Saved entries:
^^^^^^^^^^^^^^^^

(** * Workspace lifecycle reconciliation (ws-manager-mk2 controllers)

    A shallow embedding of
    [components/ws-manager-mk2/controllers/timeout_controller.go]
    (the timeout reconciler, the status reconciler [updateWorkspaceStatus],
    the failure extractor and the timeout policy [isWorkspaceTimedOut])
    together with the properties that the specification states about them.

    Conventions.
    - Go [string] and [[]byte] are both byte sequences and are modelled by
      [string]; the conversions [[]byte(s)] and [string(b)] are the identity.
    - Go [int], [int32], [int64] and [time.Duration] are modelled by [Z];
      64-bit wrap-around is written out where the source can overflow.
    - [time.Time] is an instant in nanoseconds; [time.Now()] and
      [metav1.Now()] are passed in as the argument [now].
    - Logging has no part in the results and is left out; an error result
      that is nil on every path is left out as well. *)

From Stdlib Require Import ZArith String Ascii List Bool Lia DecimalString.
Import ListNotations.

Open Scope string_scope.
Open Scope Z_scope.

(** ** Strings *)

Module Str.

(** [s] occurs in [t] as a contiguous run of bytes. *)
Definition contains (s t : string) : Prop :=
  exists pre post, t = pre ++ s ++ post.

(** [fmt.Sprintf("%d", z)]. *)
Definition decimal (z : Z) : string :=
  NilZero.string_of_int (Z.to_int z).

(** [fmt.Sprintf("%02d", z)]: zero padding up to two columns, the sign
    counting as a column. *)
Definition pad2 (z : Z) : string :=
  let s := decimal z in
  if (String.length s <? 2)%nat then "0" ++ s else s.

(** [len(s)] as a Go [int]. *)
Definition len (s : string) : Z := Z.of_nat (String.length s).

(** [s[lo:hi]] for [0 <= lo <= hi <= len(s)]. *)
Definition slice (s : string) (lo hi : Z) : string :=
  substring (Z.to_nat lo) (Z.to_nat (hi - lo)) s.

(** [bytes.LastIndex(s, sep)]: the index of the last occurrence of [sep]
    in [s], or [-1].  [lastIndexFrom] walks [s] from the left, [i] being
    the index of the current position and [acc] the last match so far. *)
Fixpoint lastIndexFrom (s sep : string) (i acc : Z) : Z :=
  match s with
  | EmptyString => if prefix sep EmptyString then i else acc
  | String _ s' =>
      lastIndexFrom s' sep (i + 1) (if prefix sep s then i else acc)
  end.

^^^^^^^^^^^^^^^^

Required work: Please output only the lines from the first line of the entries through the line with "Conventions.", both included, exactly as written.

Response to this exercise:
(** * Workspace lifecycle reconciliation (ws-manager-mk2 controllers)

    A shallow embedding of
    [components/ws-manager-mk2/controllers/timeout_controller.go]
    (the timeout reconciler, the status reconciler [updateWorkspaceStatus],
    the failure extractor and the timeout policy [isWorkspaceTimedOut])
    together with the properties that the specification states about them.

    Conventions.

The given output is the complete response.